> Work instructions
For this exercise, reproduce the entries below exactly, but only from the line containing "- A second [shake_finalize" through the line containing "let r := rate c in", both included.

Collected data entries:
*** Begin section ***

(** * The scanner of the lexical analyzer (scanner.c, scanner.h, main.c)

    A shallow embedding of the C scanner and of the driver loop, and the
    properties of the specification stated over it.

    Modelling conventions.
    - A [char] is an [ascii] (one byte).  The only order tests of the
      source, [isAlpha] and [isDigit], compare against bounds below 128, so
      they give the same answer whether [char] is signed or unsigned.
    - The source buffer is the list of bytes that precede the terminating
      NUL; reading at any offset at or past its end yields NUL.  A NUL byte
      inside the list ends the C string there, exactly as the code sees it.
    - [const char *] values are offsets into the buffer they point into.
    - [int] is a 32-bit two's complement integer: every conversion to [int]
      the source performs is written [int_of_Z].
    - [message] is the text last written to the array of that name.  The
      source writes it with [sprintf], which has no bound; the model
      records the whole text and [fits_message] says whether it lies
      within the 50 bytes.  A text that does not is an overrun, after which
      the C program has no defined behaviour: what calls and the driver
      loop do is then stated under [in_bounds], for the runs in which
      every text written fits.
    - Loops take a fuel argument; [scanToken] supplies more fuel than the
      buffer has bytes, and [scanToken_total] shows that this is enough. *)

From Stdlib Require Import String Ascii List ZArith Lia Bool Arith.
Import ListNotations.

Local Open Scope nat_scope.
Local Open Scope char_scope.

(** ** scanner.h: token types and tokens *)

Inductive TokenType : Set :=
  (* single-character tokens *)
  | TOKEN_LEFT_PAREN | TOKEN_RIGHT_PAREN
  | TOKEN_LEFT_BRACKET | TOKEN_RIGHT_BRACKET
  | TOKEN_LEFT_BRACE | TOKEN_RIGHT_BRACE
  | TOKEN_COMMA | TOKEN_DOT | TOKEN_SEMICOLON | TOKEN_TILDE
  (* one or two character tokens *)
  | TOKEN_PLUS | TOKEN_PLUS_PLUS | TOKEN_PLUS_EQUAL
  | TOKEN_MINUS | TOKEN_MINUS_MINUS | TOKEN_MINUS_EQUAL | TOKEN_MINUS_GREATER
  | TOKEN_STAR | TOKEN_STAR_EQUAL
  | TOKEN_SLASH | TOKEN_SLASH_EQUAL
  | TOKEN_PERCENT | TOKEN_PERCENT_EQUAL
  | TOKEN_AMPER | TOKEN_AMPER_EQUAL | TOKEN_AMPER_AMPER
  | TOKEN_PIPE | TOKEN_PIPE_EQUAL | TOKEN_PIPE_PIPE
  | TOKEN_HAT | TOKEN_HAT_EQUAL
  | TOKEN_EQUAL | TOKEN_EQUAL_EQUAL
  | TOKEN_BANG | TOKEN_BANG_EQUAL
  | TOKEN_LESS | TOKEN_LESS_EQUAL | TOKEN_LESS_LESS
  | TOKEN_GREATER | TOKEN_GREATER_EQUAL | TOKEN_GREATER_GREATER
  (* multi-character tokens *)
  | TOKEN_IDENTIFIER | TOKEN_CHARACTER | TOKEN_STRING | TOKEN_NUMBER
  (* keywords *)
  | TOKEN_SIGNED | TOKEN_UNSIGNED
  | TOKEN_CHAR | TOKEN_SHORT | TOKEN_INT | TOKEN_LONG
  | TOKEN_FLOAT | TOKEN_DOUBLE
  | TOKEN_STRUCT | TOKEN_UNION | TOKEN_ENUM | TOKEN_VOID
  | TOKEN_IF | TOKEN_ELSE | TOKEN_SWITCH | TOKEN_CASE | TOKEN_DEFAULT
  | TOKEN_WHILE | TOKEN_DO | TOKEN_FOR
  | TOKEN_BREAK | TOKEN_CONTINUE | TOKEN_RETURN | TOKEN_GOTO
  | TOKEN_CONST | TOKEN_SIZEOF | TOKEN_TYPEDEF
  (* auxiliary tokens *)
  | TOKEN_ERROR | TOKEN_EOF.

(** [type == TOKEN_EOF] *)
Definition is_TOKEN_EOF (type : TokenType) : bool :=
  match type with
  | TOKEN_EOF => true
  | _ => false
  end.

*** End section ***
*** Begin section ***

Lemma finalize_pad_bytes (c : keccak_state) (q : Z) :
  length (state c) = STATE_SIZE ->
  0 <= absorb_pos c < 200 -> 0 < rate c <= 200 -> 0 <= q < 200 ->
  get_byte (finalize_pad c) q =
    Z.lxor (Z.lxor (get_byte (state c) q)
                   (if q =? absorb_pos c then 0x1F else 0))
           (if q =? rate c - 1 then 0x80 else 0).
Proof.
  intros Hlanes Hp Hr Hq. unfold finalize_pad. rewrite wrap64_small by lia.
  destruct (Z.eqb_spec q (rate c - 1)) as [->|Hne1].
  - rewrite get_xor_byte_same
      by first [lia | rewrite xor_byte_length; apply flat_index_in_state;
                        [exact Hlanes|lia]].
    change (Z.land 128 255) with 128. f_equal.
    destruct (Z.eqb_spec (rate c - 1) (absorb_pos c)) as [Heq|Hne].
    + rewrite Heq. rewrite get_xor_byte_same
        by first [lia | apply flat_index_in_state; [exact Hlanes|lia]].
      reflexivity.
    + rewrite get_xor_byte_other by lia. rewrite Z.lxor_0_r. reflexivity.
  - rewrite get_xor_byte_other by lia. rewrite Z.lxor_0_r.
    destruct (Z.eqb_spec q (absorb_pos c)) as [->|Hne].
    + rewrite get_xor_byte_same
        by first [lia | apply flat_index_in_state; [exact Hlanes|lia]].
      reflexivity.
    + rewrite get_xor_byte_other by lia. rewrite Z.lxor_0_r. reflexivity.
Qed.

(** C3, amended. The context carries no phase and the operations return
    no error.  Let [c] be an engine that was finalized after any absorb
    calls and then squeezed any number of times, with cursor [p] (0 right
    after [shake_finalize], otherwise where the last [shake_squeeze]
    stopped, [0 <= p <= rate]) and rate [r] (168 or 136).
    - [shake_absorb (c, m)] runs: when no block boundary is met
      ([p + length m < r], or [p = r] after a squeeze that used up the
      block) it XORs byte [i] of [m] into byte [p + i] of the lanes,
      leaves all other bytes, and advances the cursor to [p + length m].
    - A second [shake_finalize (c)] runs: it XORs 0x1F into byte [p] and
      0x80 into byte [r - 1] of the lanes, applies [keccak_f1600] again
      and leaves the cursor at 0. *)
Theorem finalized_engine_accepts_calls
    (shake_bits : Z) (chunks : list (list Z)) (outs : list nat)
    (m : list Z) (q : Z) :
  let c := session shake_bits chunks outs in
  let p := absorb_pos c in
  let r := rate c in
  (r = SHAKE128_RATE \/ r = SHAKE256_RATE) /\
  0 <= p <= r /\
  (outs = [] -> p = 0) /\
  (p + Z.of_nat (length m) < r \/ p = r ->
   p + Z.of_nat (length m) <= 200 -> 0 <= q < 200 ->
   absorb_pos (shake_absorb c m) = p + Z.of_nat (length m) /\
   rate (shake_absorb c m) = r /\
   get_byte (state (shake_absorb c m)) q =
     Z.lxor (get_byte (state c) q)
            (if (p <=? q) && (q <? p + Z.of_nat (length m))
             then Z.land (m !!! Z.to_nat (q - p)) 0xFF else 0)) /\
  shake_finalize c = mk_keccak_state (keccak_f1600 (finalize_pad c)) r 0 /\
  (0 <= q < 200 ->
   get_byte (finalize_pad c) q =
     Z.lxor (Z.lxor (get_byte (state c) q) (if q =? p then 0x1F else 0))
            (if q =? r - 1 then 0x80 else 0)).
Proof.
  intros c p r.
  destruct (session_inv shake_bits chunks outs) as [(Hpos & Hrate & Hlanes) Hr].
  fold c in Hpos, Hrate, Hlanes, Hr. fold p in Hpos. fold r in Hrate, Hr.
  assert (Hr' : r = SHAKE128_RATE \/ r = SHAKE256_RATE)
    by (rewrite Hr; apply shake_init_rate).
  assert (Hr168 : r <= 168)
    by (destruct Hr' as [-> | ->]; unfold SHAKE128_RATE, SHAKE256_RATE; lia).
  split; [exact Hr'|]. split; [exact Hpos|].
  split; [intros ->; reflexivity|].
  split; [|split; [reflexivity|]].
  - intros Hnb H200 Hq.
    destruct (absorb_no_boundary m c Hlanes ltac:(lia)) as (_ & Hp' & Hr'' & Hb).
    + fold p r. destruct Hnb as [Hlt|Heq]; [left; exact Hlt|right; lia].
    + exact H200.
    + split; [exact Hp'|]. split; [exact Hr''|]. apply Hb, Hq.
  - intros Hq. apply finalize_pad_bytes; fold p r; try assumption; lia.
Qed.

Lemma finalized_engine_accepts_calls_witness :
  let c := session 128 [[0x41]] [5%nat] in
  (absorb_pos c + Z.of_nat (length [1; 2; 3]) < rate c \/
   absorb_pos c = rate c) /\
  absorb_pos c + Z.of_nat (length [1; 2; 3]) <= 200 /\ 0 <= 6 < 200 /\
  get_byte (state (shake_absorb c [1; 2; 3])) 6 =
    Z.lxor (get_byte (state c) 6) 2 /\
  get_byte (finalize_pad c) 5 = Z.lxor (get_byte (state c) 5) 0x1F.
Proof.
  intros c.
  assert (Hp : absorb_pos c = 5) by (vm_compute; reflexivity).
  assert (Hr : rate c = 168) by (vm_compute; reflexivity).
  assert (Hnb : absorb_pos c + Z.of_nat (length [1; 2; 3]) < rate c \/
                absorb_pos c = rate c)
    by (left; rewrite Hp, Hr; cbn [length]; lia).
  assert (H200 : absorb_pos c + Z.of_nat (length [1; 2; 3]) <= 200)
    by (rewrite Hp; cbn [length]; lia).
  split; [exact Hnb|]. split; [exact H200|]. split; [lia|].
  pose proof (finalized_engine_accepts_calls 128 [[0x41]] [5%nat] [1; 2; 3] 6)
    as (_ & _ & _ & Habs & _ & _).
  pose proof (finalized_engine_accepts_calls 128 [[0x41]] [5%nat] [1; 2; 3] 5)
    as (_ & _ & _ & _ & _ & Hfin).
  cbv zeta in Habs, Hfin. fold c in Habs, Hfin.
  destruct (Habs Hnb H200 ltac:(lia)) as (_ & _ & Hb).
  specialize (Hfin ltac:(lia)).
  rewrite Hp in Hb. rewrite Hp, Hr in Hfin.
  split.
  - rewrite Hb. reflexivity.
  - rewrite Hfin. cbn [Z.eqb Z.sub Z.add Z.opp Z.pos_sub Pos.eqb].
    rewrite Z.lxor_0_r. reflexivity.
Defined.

*** End section ***
*** Begin section ***

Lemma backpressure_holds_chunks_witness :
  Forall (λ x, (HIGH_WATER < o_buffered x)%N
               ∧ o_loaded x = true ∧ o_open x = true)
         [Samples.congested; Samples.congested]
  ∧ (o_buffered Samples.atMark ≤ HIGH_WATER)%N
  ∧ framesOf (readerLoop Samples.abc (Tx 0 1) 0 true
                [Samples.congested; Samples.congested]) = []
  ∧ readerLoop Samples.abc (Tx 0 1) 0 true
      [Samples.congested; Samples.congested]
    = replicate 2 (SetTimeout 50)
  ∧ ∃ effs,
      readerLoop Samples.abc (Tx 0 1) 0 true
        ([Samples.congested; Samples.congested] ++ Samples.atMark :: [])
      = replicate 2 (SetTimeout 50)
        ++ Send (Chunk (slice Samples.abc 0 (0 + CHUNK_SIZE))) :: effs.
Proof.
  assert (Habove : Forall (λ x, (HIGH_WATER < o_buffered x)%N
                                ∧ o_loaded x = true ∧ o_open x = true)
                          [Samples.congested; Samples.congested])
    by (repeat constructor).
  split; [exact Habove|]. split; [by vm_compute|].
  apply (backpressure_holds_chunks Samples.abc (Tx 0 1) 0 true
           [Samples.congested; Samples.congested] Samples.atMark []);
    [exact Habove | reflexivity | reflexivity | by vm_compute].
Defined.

*** End section ***

> Solution for this exercise
    - A second [shake_finalize (c)] runs: it XORs 0x1F into byte [p] and
      0x80 into byte [r - 1] of the lanes, applies [keccak_f1600] again
      and leaves the cursor at 0. *)
Theorem finalized_engine_accepts_calls
    (shake_bits : Z) (chunks : list (list Z)) (outs : list nat)
    (m : list Z) (q : Z) :
  let c := session shake_bits chunks outs in
  let p := absorb_pos c in
  let r := rate c in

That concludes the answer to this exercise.